In computer systems, one of the main challenges is persisting the information/data despite various failures. One of the oldest medium in use to persist information is Hard Disk Drives. In this blog post, lets try to deep dive into the famous storage medium, HDD.
What is a Hard Disk Drive (HDD)?
It is a non-volatile storage device that is commonly used in digital devices to store and retrieve data. It is a non-volatile input/output (IO) device for any computer based system.
What is the technology for storing data persistently?
Data is persistently stored on the HDD in binary format. Essentially it remembers a stream of 1s and 0s. HDD uses magnetic storage technology to store the data.
The Interface
The basic unit of interacting with HDD is a sector. Disk has sectors (generally 512 bytes to few KBs). Each sector is a unit that can be read or written. The sectors are numbered for 0 to n -1. Hence the disk can be viewed as an array of sectors. Multi-sector operations are possible, however, the only guarantee drive manufacturers make is that a single sector write is atomic (either complete entirely or fail entirely).
The Mechanical structure
Stack of disk platters, heads and the HDD chassis
Disk: A disk has one or more platters to store the data persistently
Platter: a circular hard surface on which data is stored persistently.

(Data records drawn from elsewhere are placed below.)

(* ===== verification/OverlayKeeps.v ===== *)
(** * Every plan keeps the index as its schema wants it

    One lemma per plan of the write algebra: the entries it leaves have unique paths, each source is moved once and no source
    is also an entry. The guards give this when every entry that moves a file is still waiting; OverlayTheorems.v shows what
    happens to an entry that is in conflict.

    What the overlay relies on of a snapshot ([snapshot_ok]), and that the lookups built from the index of a pack have it
    ([loaded_snapshot_ok]): the entries name each path once, and each path but the root's lies in a folder of the pack. *)

From S2P Require Import Prelude Json LiveFiles Overlay OverlayPlan OverlayFacts.
Import EffectiveView.
#[local] Open Scope Z_scope.

Abbreviation live path := (isSameOrUnder path OVERLAY_WORKSPACE_ROOT = true) (only parsing).

(** A node is found under its own path; the children of a folder are its nodes, each under its own name; and a folder with
    something below it has children. *)
Record snapshot_ok (snap : OverlaySnapshotView) : Prop := mk_snapshot_ok {
  node_path : forall path node, live path -> get snap path = Some node -> SnapshotNode.path node = path;
  child_path : forall directory child, live directory -> child ∈ children snap directory ->
    SnapshotNode.path child = directory +:+ "/" +:+ basename (SnapshotNode.path child) /\
    get snap (SnapshotNode.path child) = Some child;
  child_names : forall directory, live directory ->
    NoDup ((fun child => basename (SnapshotNode.path child)) <$> children snap directory);
  folder_holds : forall path node folder, live folder -> get snap path = Some node -> isStrictlyUnder path folder = true ->
    is_Some (get snap folder) -> children snap folder <> [];
}.
(* ===== verification/OverlayTheorems.v ===== *)
(** * Theorems on the edit overlay

    What a member's change does to the overlay of a computer that is off: the index stays as its schema wants it and within
    its caps, a change takes effect on what it was judged against, and the judgement ends. The last part shows what an entry
    in conflict does to the index. *)

From S2P Require Import Prelude Json LiveFiles Overlay OverlayPlan OverlayFacts OverlayKeeps OverlayEffects.
Import EffectiveView.
#[local] Open Scope Z_scope.

(** ** The index *)


(** ** What a change is judged against *)

(** The test a recorded change has passed: the version the member saw is the one that shows, and a folder that is not empty is
    deleted only recursively and by an owner. *)
Definition preconditions_met (sha256Hex : string -> string) (view : EffectiveView) (r : OverlayChangeRequest) : Prop :=
  match r with
  | request_put path _ _ (if_match expected) => lookup_node view path ≫= EffectiveNode.sha256 = Some expected
  | request_put path _ _ if_none_match => lookup_node view path = None
  | request_delete path recursive ownerRole expected =>
      hashOf sha256Hex view path = inr (Some expected) /\
      (kind_at view path = Some kind_directory -> allChildren view path <> [] -> recursive = true /\ ownerRole = true)
  | request_move from to expected => hashOf sha256Hex view from = inr (Some expected) /\ lookup_node view to = None
  | request_mkdir path => lookup_node view path = None
  end.

Lemma tree_ok {A : Type} (m : walk_error + A) (x : A) : tree m = inr x -> m = inr x.
Proof. destruct m; by intros [= ->]. Qed.

Lemma listed_none (view : EffectiveView) (path : string) :
  (0 <? length (fst (list_directory view path 1)))%nat = false -> allChildren view path = [].
Proof.
  unfold list_directory. cbn [fst]. intros H%Nat.ltb_ge. rewrite length_take, length_stable_sort in H.
  destruct (allChildren view path); [done|cbn in H; lia].
Qed.

(** C17: no change is recorded over a version the member has not seen: a put replaces the file with the hash it names or creates
    what is not there, a delete and a move take the hash they name, a move and a mkdir go where nothing is, and a folder that is
    not empty is deleted only recursively and by an owner of the organization. *)
Theorem recorded_change_met_preconditions (sha256Hex : string -> string) (input : OverlayPlanInput) (c : Changed) :
  planOverlayChange sha256Hex input = inr (plan_changed c) ->
  exists view, createEffectiveView sha256Hex (in_snapshot input) (in_entries input) = inr view /\
    preconditions_met sha256Hex view (request input).
Proof.
  intros (view & Hv & H)%planOverlayChange_changed. exists view. split; [done|]. unfold judge in H.
  destruct (request input) as [path hash size [expected|]|path recursive owner m|from to m|path]; cbn [preconditions_met].
  - unfold planPut in H. judged_inv H. by apply refuse_if_ok, bool_decide_eq_false, dec_stable in Hg6.
  - unfold planPut in H. judged_inv H. apply refuse_if_ok, bool_decide_eq_false in Hg6. by apply eq_None_not_Some.
  - unfold planDelete, kind_at in *. judged_inv H. destruct (lookup_node view path) as [node|]; [|done]. judged_inv H.
    apply refuse_if_ok, bool_decide_eq_false, dec_stable in Hg4. apply tree_ok in Hg3. subst. split; [done|].
    cbn. intros [= Hk] Hne. apply refuse_if_ok in Hg1, Hg2. rewrite bool_decide_true in Hg1, Hg2 by done. cbn [andb] in Hg1, Hg2.
    destruct (0 <? length (fst (list_directory view path 1)))%nat eqn:Hl; [|by apply listed_none in Hl].
    by destruct recursive, owner.
  - unfold planMove in H. judged_inv H. destruct (lookup_node view from) as [source|]; [|done]. judged_inv H.
    apply refuse_if_ok, bool_decide_eq_false, dec_stable in Hg6. apply tree_ok in Hg5. subst. split; [done|].
    destruct (lookup_node view to); [|done]. by judged_inv Hg3.
  - unfold planMkdir in H. case_bool_decide; [done|]. judged_inv H. destruct (lookup_node view path); [|done].
    case_bool_decide; [done|]. by judged_inv H.
Qed.

(** no change is made through a link: where a recorded put, move or mkdir writes, the parent shows as a folder and no
    directory above it, below the root of the workspace, shows as a symbolic link. *)
Theorem no_change_through_link (sha256Hex : string -> string) (input : OverlayPlanInput) (c : Changed) (path : string) :
  planOverlayChange sha256Hex input = inr (plan_changed c) -> written_path (request input) = Some path ->
  exists view, createEffectiveView sha256Hex (in_snapshot input) (in_entries input) = inr view /\
    kind_at view (dirname path) = Some kind_directory /\
    forall ancestor, above path ancestor -> utf16_length OVERLAY_WORKSPACE_ROOT < utf16_length ancestor ->
      kind_at view ancestor <> Some kind_symlink.
Proof.
  intros (view & Hv & H)%planOverlayChange_changed Hp. exists view. split; [done|].
  by eapply requireUsableParent_ok, judge_parent.
Qed.

(** a recorded put takes effect: against the same snapshot the new entry is not in conflict, and the next view shows the
    written file with its hash and size at the path, unless the snapshot already holds that hash there. *)
Theorem recorded_put_takes_effect (sha256Hex : string -> string) (input : OverlayPlanInput) (c : Changed) (path sha256 : string)
    (size : Z) (precondition : Precondition) :
  snapshot_ok (in_snapshot input) -> overlayIndex_refinements (in_entries input) = true ->
  (forall entry, entry ∈ in_entries input -> live (OverlayEntry.path entry)) ->
  request input = request_put path sha256 size precondition ->
  planOverlayChange sha256Hex input = inr (plan_changed c) ->
  exists view st, createEffectiveView sha256Hex (in_snapshot input) (Changed.entries c) = inr view /\ states view !! path = Some st /\
    match st with
    | pending =>
        exists node, lookup_node view path = Some node /\ EffectiveNode.kind node = kind_file /\
          EffectiveNode.sha256 node = Some sha256 /\ EffectiveNode.size node = Some size
    | applied => comparableHash sha256Hex (get (in_snapshot input) path) = Some sha256
    | conflict => False
    end.
Proof.
  intros Hs (_ & Hok & _)%overlayIndex_refinements_iff Hlive Hr (view & Hv & Hj)%planOverlayChange_changed.
  unfold judge in Hj. rewrite Hr in Hj. by eapply put_seen.
Qed.

(** C18: an overlay in which nothing waits shows the snapshot: every path looks up to the snapshot's node, marked where an entry
    is in conflict, and every path of the workspace, folders included, has the snapshot's hash. *)
Theorem quiet_view_is_snapshot (sha256Hex : string -> string) (snap : OverlaySnapshotView) (entries : list OverlayEntry) (view : EffectiveView) :
  createEffectiveView sha256Hex snap entries = inr view -> overlayIndex_refinements entries = true -> snapshot_ok snap ->
  (forall entry, entry ∈ entries -> overlayEntryStateOf sha256Hex entry snap <> inr pending) ->
  (forall path, lookup_node view path = (fun node => marked view node path) <$> get snap path) /\
  (forall path, live path ->
     hashOf sha256Hex view path = match get snap path with None => inr None | Some node => hashOfSnapshotNode sha256Hex snap node end).
Proof.
  intros Hv (_ & Hok & _)%overlayIndex_refinements_iff Hs Hq.
  assert (forall entry, entry ∈ entries -> is_pending sha256Hex snap entry = false) as Hq'.
  { intros e He. specialize (Hq e He). unfold is_pending. destruct (overlayEntryStateOf _ _ _) as [|[]]; done. }
  split; [by eapply quiet_lookup|by eapply quiet_hash].
Qed.

(** C19: the judgement of a change ends with a plan. The bounds of the walks are never reached; the one error that is left is that
    the state of an entry already in the overlay needs the hash of a tree that is too large. *)
Theorem planOverlayChange_ends (sha256Hex : string -> string) (input : OverlayPlanInput) :
  match createEffectiveView sha256Hex (in_snapshot input) (in_entries input) with
  | inl e => planOverlayChange sha256Hex input = inl e /\ e = OverlayTreeTooLargeError
  | inr _ => exists plan, planOverlayChange sha256Hex input = inr plan
  end.
Proof.
  unfold planOverlayChange. pose proof (merge_entries_fuel sha256Hex (mk (in_snapshot input) ∅ [] ∅ ∅ [] []) (in_entries input)) as Hm.
  fold (createEffectiveView sha256Hex (in_snapshot input) (in_entries input)) in Hm.
  destruct (createEffectiveView _ _ _) as [[]|view]; cbn; [done|by destruct Hm|].
  pose proof (judge_fuel sha256Hex input view) as Hj. destruct (judge _ _ _) as [[? ? ?|[]]|plan]; eauto. by destruct Hj.
Qed.

(** ** Concrete overlays *)

Definition demo_hash (s : string) : string := s.

Definition pack_entry (path : string) (kind : SnapshotEntryKind) (sha256 : option string) : SnapshotIndexEntry :=
  SnapshotIndexEntry.mk path kind 3 436 0 sha256 None None None.

(** A workspace with a file, a folder and a file in it. *)
Definition demo_pack : list SnapshotIndexEntry :=
  [pack_entry "workspace" kind_directory None; pack_entry "workspace/a.txt" kind_file (Some "aa");
   pack_entry "workspace/d" kind_directory None; pack_entry "workspace/d/b.txt" kind_file (Some "bb")].

Definition demo_snapshot : OverlaySnapshotView := snapshotViewOfIndex (Some (loadedIndexOf demo_pack)).

Definition demo_input (entries : list OverlayEntry) (r : OverlayChangeRequest) : OverlayPlanInput :=
  mkInput demo_snapshot entries r "user-1" "2026-01-01T00:00:00Z".

Definition demo_put : OverlayChangeRequest := request_put "/workspace/d/b.txt" "cc" 4 (if_match "bb").
Definition demo_delete : OverlayChangeRequest :=
  request_delete "/workspace/d" true true (treeHashOf demo_hash [tree_file "b.txt" 3]).

(** The pending move of the file to another name. *)
Definition demo_move (conflict : option OverlayConflict) : OverlayEntry :=
  OverlayEntry.mk "/workspace/z.txt" (op_move (MoveEntry.mk "/workspace/a.txt" false (Some "aa") None 3 "664")) "user-1"
    "2026-01-01T00:00:00Z" 1 conflict.

Definition changed_of (input : OverlayPlanInput) : option Changed :=
  match planOverlayChange demo_hash input with inr (plan_changed c) => Some c | _ => None end.

Lemma changed_of_plan (input : OverlayPlanInput) (c : Changed) :
  changed_of input = Some c -> planOverlayChange demo_hash input = inr (plan_changed c).
Proof. unfold changed_of. destruct (planOverlayChange _ _) as [|[]]; congruence. Qed.

(** The change a demo request leaves. *)
Definition demo_changed (input : OverlayPlanInput) : Changed :=
  default (Changed.mk [] "" false None None false 0) (changed_of input).

Lemma demo_changed_plan (input : OverlayPlanInput) :
  bool_decide (is_Some (changed_of input)) = true -> planOverlayChange demo_hash input = inr (plan_changed (demo_changed input)).
Proof.
  intros [c Hc]%bool_decide_eq_true. unfold demo_changed. rewrite Hc. by apply changed_of_plan.
Qed.

Lemma demo_pack_ok : pack_ok demo_pack.
Proof. apply (bool_decide_eq_true_1 (pack_ok demo_pack)). by vm_compute. Qed.

Lemma demo_move_waits (entry : OverlayEntry) :
  entry ∈ [demo_move None] -> overlayEntryStateOf demo_hash entry demo_snapshot = inr pending /\ live (OverlayEntry.path entry).
Proof. intros ->%list_elem_of_singleton. by vm_compute. Qed.


Lemma recorded_change_met_preconditions_witness :
  exists view, createEffectiveView demo_hash demo_snapshot [] = inr view /\ preconditions_met demo_hash view demo_delete.
Proof.
  apply (recorded_change_met_preconditions demo_hash (demo_input [] demo_delete) (demo_changed (demo_input [] demo_delete))).
  apply demo_changed_plan. by vm_compute.
Defined.

Lemma no_change_through_link_witness :
  exists view, createEffectiveView demo_hash demo_snapshot [] = inr view /\ kind_at view "/workspace/d" = Some kind_directory /\
    forall ancestor, above "/workspace/d/b.txt" ancestor -> utf16_length OVERLAY_WORKSPACE_ROOT < utf16_length ancestor ->
      kind_at view ancestor <> Some kind_symlink.
Proof.
  apply (no_change_through_link demo_hash (demo_input [] demo_put) (demo_changed (demo_input [] demo_put)) "/workspace/d/b.txt"); [|done].
  apply demo_changed_plan. by vm_compute.
Defined.

Lemma recorded_put_takes_effect_witness :
  exists view st, createEffectiveView demo_hash demo_snapshot (Changed.entries (demo_changed (demo_input [demo_move None] demo_put))) = inr view /\
    states view !! "/workspace/d/b.txt" = Some st /\
    match st with
    | pending =>
        exists node, lookup_node view "/workspace/d/b.txt" = Some node /\ EffectiveNode.kind node = kind_file /\
          EffectiveNode.sha256 node = Some "cc" /\ EffectiveNode.size node = Some 4
    | applied => comparableHash demo_hash (get demo_snapshot "/workspace/d/b.txt") = Some "cc"
    | conflict => False
    end.
Proof.
  apply (recorded_put_takes_effect demo_hash (demo_input [demo_move None] demo_put) (demo_changed (demo_input [demo_move None] demo_put)) "/workspace/d/b.txt" "cc" 4 (if_match "bb")).
  - exact (loaded_snapshot_ok demo_pack demo_pack_ok).
  - by vm_compute.
  - intros e He. by apply demo_move_waits.
  - done.
  - apply demo_changed_plan. by vm_compute.
Defined.

Definition demo_conflict : OverlayConflict := mkConflict collision None "2026-01-01T00:00:00Z".

Definition demo_quiet_view : EffectiveView :=
  match createEffectiveView demo_hash demo_snapshot [demo_move (Some demo_conflict)] with inr view => view | inl _ => mk demo_snapshot ∅ [] ∅ ∅ [] [] end.

Lemma quiet_view_is_snapshot_witness :
  hashOf demo_hash demo_quiet_view "/workspace/d" = inr (Some (treeHashOf demo_hash [tree_file "b.txt" 3])).
Proof.
  etransitivity.
  - apply (quiet_view_is_snapshot demo_hash demo_snapshot [demo_move (Some demo_conflict)] demo_quiet_view).
    + reflexivity.
    + by vm_compute.
    + exact (loaded_snapshot_ok demo_pack demo_pack_ok).
    + intros e ->%list_elem_of_singleton. by vm_compute.
    + by vm_compute.
  - by vm_compute.
Defined.

(** ** An entry in conflict *)

Definition demo_overwrite : OverlayPlanInput :=
  demo_input [demo_move (Some demo_conflict)] (request_put "/workspace/a.txt" "cc" 4 (if_match "aa")).

(** an index that the schema accepts becomes one that it refuses: with a move in conflict from a path, that path shows, and a
    put at it is recorded beside the move, whose source is then also an entry. Every later read of the index fails. *)
Theorem put_at_conflicted_source_breaks_index :
  overlayIndex_refinements (in_entries demo_overwrite) = true /\
  exists c, planOverlayChange demo_hash demo_overwrite = inr (plan_changed c) /\ overlayIndex_refinements (Changed.entries c) = false.
Proof.
  split; [by vm_compute|]. exists (demo_changed demo_overwrite). split; [apply demo_changed_plan|]; by vm_compute.
Qed.

(** A folder that grew past the limit after a recursive delete of it was recorded. *)
Definition grown_snapshot : OverlaySnapshotView :=
  mkSnapshotView
    (fun path => Some (SnapshotNode.mk path kind_directory 0 509 0 None None))
    (fun path => if bool_decide (path = "/workspace/d") then replicate 5001 (SnapshotNode.mk "/workspace/d/f" kind_file 0 436 0 (Some "ff") None) else []).

Definition grown_input : OverlayPlanInput :=
  mkInput grown_snapshot
    [OverlayEntry.mk "/workspace/d" (op_delete (DeleteEntry.mk true true None (Some "tt"))) "user-1" "2026-01-01T00:00:00Z" 1 None]
    (request_mkdir "/workspace/e") "user-1" "2026-01-01T00:00:00Z".

(** The judgement of a change at an unrelated path then throws instead of answering [too_many_entries]. *)
Theorem grown_folder_error_escapes : planOverlayChange demo_hash grown_input = inl OverlayTreeTooLargeError.
Proof. by vm_compute. Qed.
(* ===== verification/OverlayService.v ===== *)
(** * The edit overlay service

    Models [src/conversation/src/domain/edit-overlay.ts] and the contract of [src/conversation/src/snapshot/overlay-store.ts]:
    what the Front Door does with the edits a member makes while the computer is off, and what it does for the owner that takes
    them over. The overlay of a computer is one index, replaced only by compare-and-swap, and one blob per edited content.

    The stored text of an index stands for the index it was serialized from; a stored text that is no index is [text_body]. An
    entity tag is an answer of the store: [etag_of] is any function that tells bodies apart. The snapshot reader
    ([loadOverlaySnapshotView]) is one call, as are the clock, the source of identifiers and the audit trail. A failed call may
    or may not have had its effect. *)

From S2P Require Import Prelude Json Dates Computers LiveFiles Overlay OverlayPlan Interaction.
#[local] Open Scope Z_scope.

(** ** Data *)

Module Seal.
Record OverlaySeal : Type := mk { owner_id : string; generation : Z; sealed_at : string; snapshot_generation : Z }.
End Seal.
Abbreviation OverlaySeal := Seal.OverlaySeal.

Module Index.
Record OverlayIndex : Type := mk { version : Z; sealed : option OverlaySeal; entries : list OverlayEntry }.
End Index.
Abbreviation OverlayIndex := Index.OverlayIndex.

Definition OVERLAY_CAS_ATTEMPTS : nat := 3.
Definition OVERLAY_SEAL_RETRY_AFTER_MILLISECONDS : Z := 2000.
Definition OVERLAY_STOPPING_RETRY_AFTER_MILLISECONDS : Z := 5000.
Definition OVERLAY_INDEX_OBJECT : string := "overlay/index.json".
Definition overlayBlobObject (sha256 : string) : string := "overlay/blobs/" +:+ sha256.

Inductive stored_body : Type := index_body (index : OverlayIndex) | text_body (text : string).

Definition OverlayLocation : Type := string * string.

Inductive OverlayDomainRefusalCode : Type :=
| algebra_code (code : OverlayRefusalCode)
| computer_starting | computer_stopping | content_too_large | audit_unavailable | overlay_unavailable | overlay_contended
| snapshot_not_indexed | corrupt_snapshot.

Inductive overlay_exn : Type :=
| EditOverlayRefusal (code : OverlayDomainRefusalCode) (message : string) (currentSha256 : option (option string)) (retryAfterMs : option Z)
| OwnerRefusal (code message : string)
| ComputerNotFoundError (message : string)
| TreeTooLarge (e : walk_error)
| StoreError (name : string).

(** A refusal without a hash or a retry time. *)
Definition refusal (code : OverlayDomainRefusalCode) (message : string) : overlay_exn := EditOverlayRefusal code message None None.

(** The code of an audit record: that of a refusal, or ["failed"] for any other error. *)
Inductive AuditErrorCode : Type := code_of (code : OverlayDomainRefusalCode) | code_failed.

Inductive OverlayAuditOperation : Type := audit_write | audit_create | audit_discard | audit_apply | audit_delete | audit_move | audit_mkdir.
Inductive OverlayAuditOutcome : Type := outcome_pending | outcome_ok | outcome_conflict | outcome_refused | outcome_failed | outcome_unknown.

Module Audit.
Record OverlayAuditRecord : Type := mk {
  operationId : string;
  tenantId : string;
  computerId : string;
  userId : string;
  operation : OverlayAuditOperation;
  path : string;
  toPath : option string;
  recursive : option bool;
  ownerId : option string;
  outcome : OverlayAuditOutcome;
  errorCode : option AuditErrorCode;
  sha256Before : option (option string);
  sha256After : option string;
  treeSha256Before : option string;
  bytes : option Z;
  secretName : option bool;
  at_ : string;
}.
End Audit.
Abbreviation OverlayAuditRecord := Audit.OverlayAuditRecord.

Record OverlayAuditFinish : Type := mkFinish {
  finish_outcome : OverlayAuditOutcome;
  finish_errorCode : option AuditErrorCode;
  finish_removed : option Z;
  finishedAt : string;
}.

Inductive OverlayMemberChange : Type :=
| member_put (path content : string) (precondition : Precondition)
| member_delete (path : string) (recursive ownerRole : bool) (ifMatchSha256 : string)
| member_move (from to ifMatchSha256 : string)
| member_mkdir (path : string).

Module Outcome.
Record OverlayChangeOutcome : Type := mk {
  operationId : option string;
  changed : bool;
  path : string;
  created : bool;
  directory : bool;
  sha256 : option string;
  previousSha256 : option string;
  size : option Z;
  revision : option Z;
  removed : Z;
  modifiedAt : string;
}.
End Outcome.
Abbreviation OverlayChangeOutcome := Outcome.OverlayChangeOutcome.

Record OwnerIdentity : Type := mkOwner { owner_tenantId : string; owner_ownerId : string; owner_startGeneration : Z }.

Record OverlayEntryReference : Type := mkReference { ref_path : string; ref_revision : Z }.
Record ConflictReference : Type := mkConflictReference {
  conflict_entry : OverlayEntryReference;
  conflict_why : conflict_reason;
  conflict_disk_sha256 : option string;
}.

(** ** Names that look like secrets *)

Definition ends_with (suffix s : string) : bool := starts_with (reverse_string suffix EmptyString) (reverse_string s EmptyString).

(** A line terminator, which [.] of a pattern does not match: a line feed, a carriage return, U+2028 or U+2029. *)
Fixpoint has_line_terminator (s : string) : bool :=
  match s with
  | EmptyString => false
  | String c s' =>
      (code c =? 10) || (code c =? 13) ||
      match s with
      | String a (String b (String d _)) => (code a =? 226) && (code b =? 128) && ((code d =? 168) || (code d =? 169))
      | _ => false
      end || has_line_terminator s'
  end.

(** What is left of a text after a prefix. *)
Fixpoint after_prefix (prefix s : string) : option string :=
  match prefix, s with
  | EmptyString, _ => Some s
  | String c prefix', String d s' => if bool_decide (c = d) then after_prefix prefix' s' else None
  | _, EmptyString => None
  end.

(** The patterns of names. *)
Definition secret_name (name : string) : bool :=
  bool_decide (name ∈ [".env"; "credentials"; ".netrc"; ".npmrc"; ".git-credentials"]) ||
  match after_prefix ".env." name with Some rest => negb (bool_decide (rest = EmptyString)) && negb (has_line_terminator rest) | None => false end ||
  ends_with ".pem" name || ends_with ".key" name || ends_with ".p12" name || ends_with ".pfx" name ||
  starts_with "id_rsa" name || starts_with "id_ed25519" name.

(** [toLowerCase] is that of the language, on all of Unicode. *)
Definition looksLikeSecretFile (toLowerCase : string -> string) (path : string) : bool :=
  let segments := split_char slash (toLowerCase path) in
  if existsb (fun segment => bool_decide (segment ∈ [".ssh"; ".aws"])) (removelast segments) then true
  else secret_name (default EmptyString (last segments)).

(** ** What the schema of an index checks *)

Definition is_identifier (s : string) : bool := (1 <=? utf16_length s) && (utf16_length s <=? 256).

Fixpoint all_chars (p : Ascii.ascii -> bool) (s : string) : bool :=
  match s with EmptyString => true | String c s' => p c && all_chars p s' end.

Definition in_chars (low high : Z) (c : Ascii.ascii) : bool := (low <=? code c) && (code c <=? high).

(** [/^[0-9a-f]{64}$/]. *)
Definition is_sha256Hex (s : string) : bool :=
  (String.length s =? 64)%nat && all_chars (fun c => in_chars 48 57 c || in_chars 97 102 c) s.

(** [/^[0-7]{3,4}$/]. *)
Definition is_mode (s : string) : bool :=
  ((String.length s =? 3)%nat || (String.length s =? 4)%nat) && all_chars (in_chars 48 55) s.

Definition is_livePath (s : string) : bool := bool_decide (livePathProblem s = None).

(** [schema.nullable()]. *)
Definition nullable (p : string -> bool) (s : option string) : bool := match s with None => true | Some s => p s end.

Section schema.
  (** [z.iso.datetime()]. *)
  Context (timestamp : string -> bool).

Definition overlayConflictSchema (c : OverlayConflict) : bool := nullable is_sha256Hex (disk_sha256 c) && timestamp (found_at c).

Definition overlayEntrySchema (entry : OverlayEntry) : bool :=
  is_livePath (OverlayEntry.path entry) && is_identifier (OverlayEntry.edited_by entry) && timestamp (OverlayEntry.edited_at entry) &&
  (0 <? OverlayEntry.revision entry) &&
  match OverlayEntry.conflict entry with None => true | Some c => overlayConflictSchema c end &&
  match OverlayEntry.op entry with
  | op_put p =>
      is_sha256Hex (PutEntry.sha256 p) && (0 <=? PutEntry.size p) && (PutEntry.size p <=? 262144) && is_mode (PutEntry.mode p) &&
      nullable is_sha256Hex (PutEntry.base_sha256 p) && nullable is_livePath (PutEntry.from p) &&
      nullable is_sha256Hex (PutEntry.from_sha256 p)
  | op_delete d => nullable is_sha256Hex (DeleteEntry.base_sha256 d) && nullable is_sha256Hex (DeleteEntry.tree_sha256 d)
  | op_mkdir mode => is_mode mode
  | op_move m =>
      is_livePath (MoveEntry.from m) && nullable is_sha256Hex (MoveEntry.sha256 m) && nullable is_sha256Hex (MoveEntry.tree_sha256 m) &&
      (0 <=? MoveEntry.size m) && is_mode (MoveEntry.mode m)
  end.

Spindle: The platters are all bound by the spindle at the centre.
Motor: The spindle is connected to the motor which helps rotate all the platters at a constant speed (7000 to 15000 RPM) using a BLDC motor (Brush less DC).
Surface: Aplatter has two sides called surfaces.
Track: Data is encoded in concentric circles called tracks on each surface of the platter. A single surface may contain thousands of tracks. Latest HDDs can have more than 500k tracks.
Sector: Each track is divided into sectors. Inner tracks have less sectors as compared to the outer tracks on the surface of the platter.
Data in the sector: - preamble to identify the sector - address of this sector - user data - Error correcting code (ECC)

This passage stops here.